Nello studio, pubblicato sulla rivista Science, un team guidato da ricercatori dell'Istituto olandese di ecologia (NIOO-KNAW) ha analizzato le pratiche di gestione del suolo e il biota in 53 campi agricoli nei Paesi Bassi. I siti comprendevano sia aziende agricole biologiche che convenzionali e i tipi di terreno includevano argilla e sabbia.

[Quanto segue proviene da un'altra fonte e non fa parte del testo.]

(** * Folio test runner: command line, JUnit reporter, service reporter
      and the worker-side hook pipeline.

    The development embeds the TypeScript sources shallowly:
    - [Js]       strings as lists of UTF-16 code units, [parseInt], [split],
                 [replace] with a string pattern, [substring], [indexOf];
    - [Cli]      [runTests] of [src/cli.ts]: the shard selector and the
                 exit code;
    - [Regex]    a backtracking matcher for the regular expressions of the
                 JUnit reporter, and global replacement;
    - [JUnit]    [src/reporters/junit.ts]: [escape], [serializeXML],
                 [_addTestCase], [_buildTestSuite], [onEnd];
    - [Service]  [src/reporters/service.ts]: the token request with its
                 callback, the folder of a test, the uploads of
                 [onTestEnd], [_getTestResultBlobs];
    - [Worker]   the worker-side executor (hooks, timer, status) and the
                 dispatcher's crash recovery, which are not under src/ and
                 are modelled from the specification;
    - [CliFiles] and [CliOptions]  the rest of [src/cli.ts]: the comparator
                 of [collectFiles], [filterFiles], and the options that
                 [runTests] copies into the configuration;
    - [JUnitShape]  measures of a report, to state its shape;
    - [JUnitRead]   a reader of the opening tags of a report, to state what
                 the text written contains;
    - [ServiceEnd]  the rest of [src/reporters/service.ts]:
                 [getAllFilesFromFolder] and [onEnd] with the methods it
                 calls.

    The second half states and proves the properties, module by module. *)

From Stdlib Require Import Ascii String.
From Stdlib Require Import List ZArith NArith Lia Bool.
Import ListNotations.

#[local] Set Warnings "-register-all".

(* ===================================================================== *)
(** ** JavaScript values used by the sources *)
(* ===================================================================== *)

Module Js.

(** A JavaScript string is a sequence of 16-bit code units. *)
Definition jsstring := list N.

(** Literal strings of the sources, written with Rocq string literals. *)
Definition u (s : string) : jsstring :=
  map N_of_ascii (list_ascii_of_string s).

Fixpoint str_eqb (a b : jsstring) : bool :=
  match a, b with
  | [], [] => true
  | x :: a', y :: b' => N.eqb x y && str_eqb a' b'
  | _, _ => false
  end.

(** The values that the embedded code passes around. *)
Inductive jsval :=
| VUndefined
| VNaN
| VNum (z : Z)
| VStr (s : jsstring).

Sulla base dell'analisi, le pratiche di gestione del suolo a più alta intensità, indipendentemente dal tipo di azienda agricola o di suolo, hanno portato a una minore multifunzionalità del suolo, mentre le pratiche a bassa intensità hanno potenziato la multifunzionalità del suolo.

Anche solo la lavorazione o l'aratura della terra meno frequentemente del solito ha contribuito ad aumentare la multifunzionalità del suolo, il che significa che sia le aziende agricole biologiche che quelle convenzionali possono migliorare il suolo semplicemente riducendo l'intensità con cui gestiscono il terreno su ogni campo. Questo perché la lavorazione del terreno e l'aratura possono alterare i microbi e il contenuto di carbonio organico del suolo, come spiegato da Bioengineer.org.

"La buona notizia è che nell'agricoltura convenzionale, che è la stragrande maggioranza, c'è molto da guadagnare", ha detto in una dichiarazione Wim van der Putten, ecologo del suolo e professore del NIOO. "In tutte le aziende agricole, comprese quelle biologiche, è importante a questo punto non coltivare il terreno in modo troppo intensivo. Ad esempio: arare di meno. Capovolgere il terreno durante l'aratura è un grande disturbo per la vita del suolo".

Questi risultati hanno rivelato che alcune pratiche agricole considerate sostenibili dovrebbero essere riconsiderate per metodi meno intensivi. Invece di un metodo per aumentare la produzione nei campi con un impatto ambientale minimo noto come "intensificazione sostenibile" – che è stato scientificamente controverso a causa delle preoccupazioni sul greenwashing – gli autori hanno raccomandato una "deintensificazione produttiva".

Secondo Kyle Mason-Jones, un ricercatore che ha contribuito allo studio, se la deintensificazione produttiva ha successo, "si otterranno più funzioni da un terreno coltivato meno intensamente, mantenendo il più possibile la resa del raccolto".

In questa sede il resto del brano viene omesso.